Journalist-turned-novelist Pete Dexter collects his powerful newspaper columns in Paper Trails.
Do you miss the everyday energy and drama of deadline-driven journalism?
Some of it I do. You go home at the end of the day with 800 to 1,000 words finished. It feels good. The piece is what it is. Even after seven books, I still ask, "What did I fuck up?" And working for the Philadelphia Daily News was as much fun as you could have working. There was no paper like it in America. The editor who ran the place, Gil Spencer, gave us freedom to pursue what we wanted to pursue. I don't call people great often, but he was great.
What's your take on the current state of American journalism, particularly big city columns?
It's a yawn. I quit reading the papers. There was just no opinion anymore. There were no columnists that made me laugh or made me angry. Same with the editorials. Dorothy Rabinowitz at the Wall Street Journal still has a fine sense of outrage. She could write a column about maple leaves, and I'd read it. Maureen Dowd hits it sometimes at the New York Times. You just can't count on it.
Reading this collection, one can see the world where so much of your fiction comes from. Where do you find inspiration now?

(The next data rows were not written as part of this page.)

Lemma owned_rows driverAgentId r :
  r ∈ ownedRowsOfRoot driverAgentId -> r ∈ table /\ iv_owner r = owner /\ iv_root r = rootOf driverAgentId.
Proof.
  unfold ownedRowsOfRoot, listByRoot. intros [Hr Ho%String.eqb_eq]%elem_filter. rewrite <- (Permutation_rev _) in Hr.
  apply elem_of_take in Hr as (i & Hi & _). apply list_elem_of_lookup_2, js_sort_elem, elem_filter in Hi as [? ?%String.eqb_eq]. done.
Qed.

Lemma owned_rows_NoDup driverAgentId : NoDup (map iv_id table) -> NoDup (map iv_id (ownedRowsOfRoot driverAgentId)).
Proof.
  intros H. unfold ownedRowsOfRoot, listByRoot. apply filter_map_NoDup. rewrite <- (Permutation_rev _).
  eapply (sublist_NoDup _ (map iv_id (js_sort newestFirst _))); [|apply (fmap_sublist iv_id), sublist_take].
  rewrite (Permutation_map iv_id (js_sort_perm newestFirst _)). by apply filter_map_NoDup.
Qed.
End Query.

(** ** At a concrete input: two that drive each other, and one under them *)
Definition demoLink (id driver : string) : InvocationRow :=
  mk_irow (demoSpec id driver) None 60000 notEnded None None None None (mk_marks None None None None).
Definition demoRows : list InvocationRow := [demoLink "a" "b"; demoLink "b" "a"; demoLink "c" "b"; demoLink "d" "root"].

Lemma tree_lists_each_once_witness :
  option_map nodes_ids (buildDelegationTree demoRows ["c"; "a"; "x"; "b"]%string) = Some ["c"; "a"; "b"]%string /\
  exists ns, buildDelegationTree demoRows ["c"; "a"; "x"; "b"]%string = Some ns /\ NoDup (nodes_ids ns).
Proof.
  split; [by vm_compute|].
  destruct (tree_lists_each_once demoRows ltac:(by apply (bool_decide_unpack _)) ["c"; "a"; "x"; "b"]%string) as (ns & E & H & _).
  by exists ns.
Defined.
Lemma quiet_claim now before k t oldest :
  NoDup (map iv_id t) -> quiet_inv now before k t -> tk_at k = ts_claim oldest ->
  let '(t', rows) := claimUpdate oldest (tk_lease k) now t in
  let k' := nextGroup (mk_tick (tk_lease k) ts_over (byDriver rows)) in
  quiet_inv now before k' t' /\ (steps_left k' < steps_left k)%nat.
Proof.
  intros Hnd [Hq Hsh Hcl _ Hle Hpr] Ek. unfold claimUpdate. set (rows := map (claimed (tk_lease k)) (List.filter (claims oldest now) t)).
  set (k' := nextGroup _). destruct (byDriver_spec rows) as [Hg Hm]. destruct (Hcl _ Ek) as [Etodo Hlen].
  assert (map iv_id rows = map iv_id (List.filter (claims oldest now) t)) as Eids by (unfold rows; by rewrite map_map).
  assert (pending k' = map iv_id (members (byDriver rows))) as Ep by (unfold k'; by rewrite pending_next).
  assert (owing (update (claims oldest now) (claimed (tk_lease k)) t) <= owing t)%nat as Hle' by (unfold claimed; apply owing_update; by left).
  split; [split|].
  - apply (quiet_update now k); [done | | done | | |].
    + unfold k', nextGroup. simpl. by destruct (byDriver rows).
    + intros r Hr _ Hc. right. right. split; [done|]. rewrite Ep, (Permutation_map iv_id Hm), Eids. apply list_elem_of_fmap. exists r. by rewrite elem_filter.
    + intros r _ _ _ _ Hp. unfold pending in Hp. rewrite Ek, Etodo in Hp. by apply elem_of_nil in Hp.
    + intros r _ Ho _. exact Ho.
  - apply shape_next. split; unfold tick_groups; simpl; [done|]. rewrite (Permutation_map iv_id Hm), Eids. by apply filter_map_NoDup.
  - intros o. unfold k', nextGroup. simpl. by destruct (byDriver rows).
  - apply next_over.
  - lia.
  - intros Hb. destruct (Hpr Hb) as [Hlt|Hp]; [left; lia|]. rewrite Ek in Hp. destruct Hp as (r & Hr & Hc). right.
    assert (claimed (tk_lease k) r ∈ rows) as Hin by (apply list_elem_of_fmap; exists r; by rewrite elem_filter).
    unfold k', nextGroup. simpl. destruct (byDriver rows) as [|g todo] eqn:Eb.
    { rewrite <- Hm in Hin. by apply elem_of_nil in Hin. }
    simpl. inversion Hg as [|? ? [Hne _] _]; subst. destruct g.2 as [|s rest] eqn:Eg; [done|].
    assert (s ∈ rows) as Hs.
    { rewrite <- Hm. unfold members. simpl. rewrite Eg. left. }
    unfold rows in Hs. apply list_elem_of_fmap in Hs as (r0 & -> & [Hr0 Hc0]%elem_filter). exists (claimed (tk_lease k) r0), (claimed (tk_lease k) r0), rest.
    split_and!; try done.
    + unfold update. apply list_elem_of_fmap. exists r0. by rewrite Hc0.
    + unfold claims, claimable in Hc0. apply andb_true_iff in Hc0 as [[[[H1 H2]%andb_true_iff _]%andb_true_iff _]%andb_true_iff _].
      unfold owed. apply andb_true_iff. split; [exact H1 | exact H2].
  - unfold k'. rewrite steps_next. simpl. unfold steps_left. rewrite Ek. pose proof (groups_few _ Hg) as H1.
    assert (length (members (byDriver rows)) = length rows) as H2 by (by rewrite Hm). unfold rows in H2 at 2. rewrite length_map in H2.
    pose proof (claimed_few oldest now t Hnd Hlen). lia.
Qed.

Lemma at_group k g : at_groups (tk_at k) = [g] -> shape_ok k -> group_ok g /\ NoDup (map iv_id g.2).
Proof.
  intros E [H1 H2]. unfold tick_groups in *. rewrite E in *. inversion H1; subst. split; [done|].
  unfold members in H2. simpl in H2. rewrite map_app in H2. by apply NoDup_app in H2 as (? & _).
Qed.

Lemma owing_release ids lease t : (owing (release ids lease t) <= owing t)%nat.
Proof. apply owing_update. by left. Qed.
(* ===== verification/InvocationRuns.v ===== *)
(** What invocations are ended, taken back and cleaned up by
    (packages/api-server/src/modules/invocations/services: invocations-service.ts,
    invocation-liveness.ts, driver-cascade.ts, target-reaper.ts,
    target-capture.ts, setup-failure.ts, delegation-control.ts, script-outputs.ts,
    invocation-start.ts; and the deletion of an agent in
    modules/agents/services/agents-service.ts, which calls the cascade).

    A handler is an [IO] computation on the table, the agents that exist and the
    objects of the store: every statement and call may fail before its effect or
    after it.  Deleting an agent runs the cascade, which takes targets back, which
    deletes agents: [deleteAgent] takes fuel, and [deletion_needs_no_more] proves
    that one more than there are agents is enough, whatever fails.

    Handlers run one after another.  What the code does not await (the deletion of
    a target after its script's report) is part of its handler, a capture that
    outlives its budget is over with it, and a target's agent belongs to the owner
    of its row. *)
From stdpp Require Import base strings list sets pretty.
From Stdlib Require Import ZArith Lia.
From S2P Require Import Prelude JsString AcpFrames Invocations TargetReap.
Local Open Scope Z_scope.

Definition DEFAULT_INVOCATION_TTL_MS : Z := 60 * 60 * 1000.
Definition MIN_INVOCATION_TTL_MS : Z := 60 * 1000.
Definition MAX_INVOCATION_TTL_MS : Z := 6 * 60 * 60 * 1000.
Definition UNREAPED_AFTER_MS : Z := 30000.
Definition SCRIPT_STEP : string := "script".
Definition NO_SCRIPT_RUNNER_REASON : string :=
  "the image's agent-runtime predates script sub-agents; rebuild the image on a current base image".

Record IW := mk_iw {
  iw_table : Table;
  iw_agents : list string;
  iw_blobs : list (string * Z);
  (** what the targets' runtimes are told, with whom *)
  iw_events : list (string * string);
}.

Definition streamName (s : InvocationOutputStream) : string := match s with os_stdout => "stdout" | os_stderr => "stderr" end.
Definition outputKey (r : InvocationRow) (s : InvocationOutputStream) : string :=
  ("invocation-outputs/" ++ iv_root r ++ "/" ++ iv_id r ++ "/" ++ streamName s)%string.

(** What the handlers ask of libraries and of the rest of the platform. *)
Record Asked := mk_asked {
  ak_support : string -> option TargetHarnessConfigSupport;
  (** a target's conversation, copied to its root: none, or whether it was cut *)
  ak_captures : string -> option bool;
  ak_parse : string -> option json;
  ak_compiles : json -> bool;
  ak_validates : json -> json -> bool;
  ak_errorsText : json -> json -> string;
  (** restarts of the target's machine, and why *)
  ak_restarts : string -> option (nat * option string);
  ak_startWait : string -> option string;
  ak_runsScripts : string -> option bool;
  ak_openCalls : string -> option nat;
}.

Section Runs.
Context (q : Asked).
Implicit Types (id : string) (now : Z) (r : InvocationRow).

Definition read {A} (f : IW -> A) : IO IW A := io_op (fun w => (w, f w)).
Definition set_table (t : Table) (w : IW) : IW := mk_iw t (iw_agents w) (iw_blobs w) (iw_events w).
Definition db {A} (f : Table -> Table * A) : IO IW A := io_op (fun w => let '(t, a) := f (iw_table w) in (set_table t w, a)).
Definition db_ (f : Table -> Table) : IO IW unit := db (fun t => (f t, tt)).
Definition getRow id : IO IW (option InvocationRow) := read (fun w => get id (iw_table w)).

(** ** Taking a target back *)

(** [capture]: it never throws. *)
Definition capture id : IO IW unit :=
  swallow (let* row := getRow id in
    match row with
    | None => io_ret tt
    | Some _ =>
        let* kept := read (fun _ => ak_captures q id) in
        match kept with None => io_ret tt | Some truncated => db_ (markTranscriptCaptured id truncated) end
    end).

Section Reap.
Context (delete : string -> IO IW unit).
(** [reap]: it never throws. *)
Definition reap (captured : bool) id now : IO IW unit :=
  run* (if captured then capture id else io_ret tt) in
  swallow (run* delete id in db_ (markReaped id now)).

Definition deleteStreams r (streams : list InvocationOutputStream) : IO IW unit :=
  io_iter (fun s => io_op (fun w => (mk_iw (iw_table w) (iw_agents w) (om_delete (outputKey r s) (iw_blobs w)) (iw_events w), tt))) streams.
Definition purgeRoot (root : string) : IO IW unit :=
  let* rows := read (fun w => listScriptsByRoot root (iw_table w)) in
  io_iter (fun r => deleteStreams r INVOCATION_OUTPUT_STREAMS) rows.

Definition failDriven r now : IO IW unit := db_ (fail (iv_id r) "driver agent deleted" now).
Lemma redeem_kept code address secret sid now s :
  s ∈ past -> sp_call s = cl_redeem code address secret sid -> sp_now s = now -> kept (redeemHandoff code address secret sid now).
Proof.
  intros Hs Hcall Hnow. unfold redeemHandoff. eapply triple_bind; [apply consumed_spec|]. intros [h|]; apply triple_pure; [|intros _; keeps].
  intros (g & Hg & Hgiven & Hle). destruct (String.eqb_spec (ho_address h) address) as [Ea|]; simpl; [|keeps].
  destruct (String.eqb_spec (ho_binding h) (signInBinding secret)) as [Eb|]; simpl; [|keeps].
  apply keeps_bind; [|intros; keeps]. apply keeps_op. intros w [Hh Hss]. split; simpl; [done|]. unfold store_set. intros sid' s' e.
  rewrite om_get_set. case_decide as E; [|apply Hss]. intros [= <- <-]. subst sid'. exists now. split; [|done].
  by apply (mk_traded _ _ _ _ code secret h g s).
Qed.

Lemma handoff_kept v address next binding then_ code now s :
  s ∈ past -> sp_now s = now -> (forall next', given code (mk_handoff v address next' binding then_) s) -> kept (handoff v address next binding then_ code now).
Proof.
  intros Hs Hnow Hg. unfold handoff. apply keeps_bind; [keeps|]. intros next'. apply keeps_bind; [|intros; keeps].
  apply keeps_op. intros w [Hh Hss]. split; simpl; [|done]. unfold store_set. intros code' h e.
  rewrite om_get_set. case_decide as E; [|apply Hh]. intros [= <- <-]. subst. by exists s.
Qed.

Lemma chain_kept v chainId returnTo others now : kept (startChain v others returnTo chainId now).
Proof. unfold startChain. keeps. Qed.
Lemma continue_kept v chainId address now : kept (continueChain chainId v address now).
Proof. unfold continueChain. keeps. Qed.

Lemma frontDoor_kept v code chainId now s :
  s ∈ past -> sp_call s = cl_frontDoor v code chainId -> sp_now s = now -> kept (frontDoor v code chainId now).
Proof.
  intros Hs Hcall Hnow. unfold frontDoor. eapply triple_bind with (R := fun a w => a = lookup (fv_byHost v) (fv_address v) /\ accounted past w).
  { unfold lookup. destruct (parseAddress _ domain); [by apply triple_op | by apply triple_ret]. }
  intros found. apply triple_pure. intros Efound. destruct found as [[record address]|]; [|keeps].
  destruct (isSignInToken (fv_binding v)), (fv_binding v) as [binding|] eqn:Eb; [|keeps..].
  eapply triple_bind with (R := fun a w => a = fv_visitor v /\ accounted past w); [by apply triple_op|].
  intros visitor. apply triple_pure. intros Ev. destruct visitor as [visitor|]; [|keeps].
  eapply triple_bind with (R := fun a w => a = fv_allowed v /\ accounted past w); [by apply triple_op|].
  intros allowed. apply triple_pure. intros ->. destruct (decideAccess _ _ _ _) eqn:Ed; [|keeps..].
  apply keeps_bind; [keeps|]. intros back. apply keeps_bind; [|intros then_; apply keeps_bind; [|intros; keeps]].
  - case_match; [case_match; [apply continue_kept | apply chain_kept] | apply chain_kept].
  - apply (handoff_kept _ _ _ _ _ _ _ s); [done | done|]. intros next'. apply (mk_given _ _ _ v record); try done. by exists chainId.
Qed.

I was at a writer's conference recently, and the advice I heard for writers was to read, read, read. It's the opposite for me. To come alive as a writer, I think you've got to live in some meaningful way and live long enough to look back and write about it. I still find inspiration in what's been done to me and for me. You look back on your life in a mature way. I understand people now far better than when I knew them in the past. I just make sure I'm telling what I need to tell.
What's up next for you?
I'm finishing a novel right now. I love it. It's about my stepfather and me. What our relationship was all about. Problem is the manuscript is 200 pages too long, and I still have 150 pages to go. I'm also working on a screenplay for Train.
How do you feel about being described as a "writer's writer"?
I don't take it as an insult. I think it's meant as a compliment. I write clean sentences. Writers appreciate that. If someone writes me and tells me I wrote a terrible paragraph, I appreciate that. I'll take the criticism. Mostly, though, I don't listen to anyone's opinion. It's bullshit.